P.Q.M.
La Corte, visti gli articoli 134 della Costituzione e 23 della
legge 11 marzo 1953, n. 87:
dichiara rilevante e non manifestamente infondata, in
riferimento agli articoli 3, 25, secondo comma, 117, primo
comma, della Costituzione, quest'ultimo in relazione all'art. 7 della
Convenzione europea per la salvaguardia dei diritti dell'uomo e delle
liberta' fondamentali, la questione di legittimita' costituzionale
dell'art. 9, comma 6, della legge 18 aprile 2005, n. 62 (Disposizioni
per l'adempimento di obblighi derivanti dall'appartenenza dell'Italia
alle Comunita' europee - legge comunitaria 2004), nella parte in cui
prevede che la confisca per equivalente, disciplinata dall'art.

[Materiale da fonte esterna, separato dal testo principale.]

Lemma ordered_keys l : ordered l → NoDup (map run_key l).
Proof.
  induction 1 as [|x l Hs IH Hf]; [apply NoDup_nil_2|]. simpl. apply NoDup_cons. split; [|done].
  intros (y & E & Hy)%list_elem_of_fmap. rewrite Forall_forall in Hf. specialize (Hf y Hy).
  rewrite (run_key_ltb_key x y y y) in Hf by done. by rewrite run_key_ltb_irrefl in Hf.
Qed.

(** C36. The scan of runnable jobs while the jobs change: every page is read
    from the database as it then is.  The jobs are yielded in strictly
    increasing (priority, created_at, id) order, so none twice under the same
    key, and each was runnable with due work, or with no active item left to
    wait for, when its page was read.  Once the generator has returned, no job
    that was so on every page under the same key has been missed.  It returns
    as soon as the pages outnumber the keys that occur; and on a table that
    does not change it yields exactly the due jobs in order, whatever the
    page size. *)
Theorem iter_runnable_complete pages t ps l ended :
  Forall (λ d, keys_unique j_id (jobs d)) pages → iter_runnable pages t ps = (l, ended) →
  ordered l ∧ (∀ j, j ∈ l → ∃ d, d ∈ pages ∧ j ∈ jobs d ∧ job_due d t j = true) ∧
  (ended = true → ∀ k, (∀ d, d ∈ pages → ∃ j, j ∈ jobs d ∧ run_key j = k ∧ job_due d t j = true) →
     ∃ j, j ∈ l ∧ run_key j = k) ∧
  (∀ ks, (∀ d j, d ∈ pages → j ∈ jobs d → run_key j ∈ ks) → (length ks < length pages)%nat → ended = true) ∧
  (∀ d n, pages = replicate n d → (length (jobs d) < n)%nat → l = due_sorted d t ∧ ended = true).
Proof.
  intros Hp H. unfold iter_runnable in H. destruct (scan_ordered _ _ _ _ _ _ Hp H) as [Ho Hin].
  split; [done|]. split; [intros j Hj; by apply Hin|]. split_and!.
  - intros -> k Hk. eapply scan_complete; [exact Hp|exact H|done|done].
  - intros ks Hks Hlen. destruct ended; [done|exfalso]. apply scan_length in H.
    assert (length (map run_key l) ≤ length ks)%nat as Hle; [|rewrite length_map in Hle; lia].
    apply submseteq_length, NoDup_submseteq; [by apply ordered_keys|].
    intros k (j & -> & Hj)%list_elem_of_fmap. destruct (Hin j Hj) as (_ & d & Hd & Hjd & _). by eapply Hks.
  - intros d n -> Hn. change None with (cursor []) in H. rewrite (iter_runnable_still n d t ps [] (due_sorted d t)) in H; [by injection H as <- <-| |done|].
    + rewrite Forall_forall in Hp. apply Hp, elem_of_replicate. split; [done|lia].
    + unfold due_sorted. rewrite sort_by_length. pose proof (List.filter_length_le (job_due d t) (jobs d)). lia.
Qed.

187-sexies del testo unico delle disposizioni in materia di
intermediazione finanziaria (TUF), approvato con il decreto
legislativo 24 febbraio 1998, n. 58, si applica, allorche' il
procedimento penale non sia stato definito, anche alle violazioni
commesse anteriormente alla data di entrata in vigore della stessa
legge n. 62 del 2005 - che le ha depenalizzate introducendo
l'autonomo illecito amministrativo di abuso di informazioni
privilegiate, configurato ora dall'art. 187-bis del TUF -, e cio' pur
quando il complessivo trattamento sanzionatorio generato attraverso
la depenalizzazione sia in concreto meno favorevole di quello
applicabile in base alla legge vigente al momento della commissione
del fatto;
dispone la sospensione del presente giudizio;
ordina che, a cura della cancelleria, la presente ordinanza
sia notificata alle parti del giudizio di cassazione, al pubblico
ministero presso questa Corte ed al Presidente del Consiglio dei
ministri;
ordina, altresi', che l'ordinanza venga comunicata dal
cancelliere ai Presidenti delle due Camere del Parlamento;
dispone l'immediata trasmissione degli atti, comprensivi
della documentazione attestante il perfezionamento delle prescritte
notificazioni e comunicazioni, alla Corte costituzionale.
Cosi' deciso in Roma, nella Camera di consiglio della II Sezione
civile della Corte di cassazione, il 14 settembre 2017.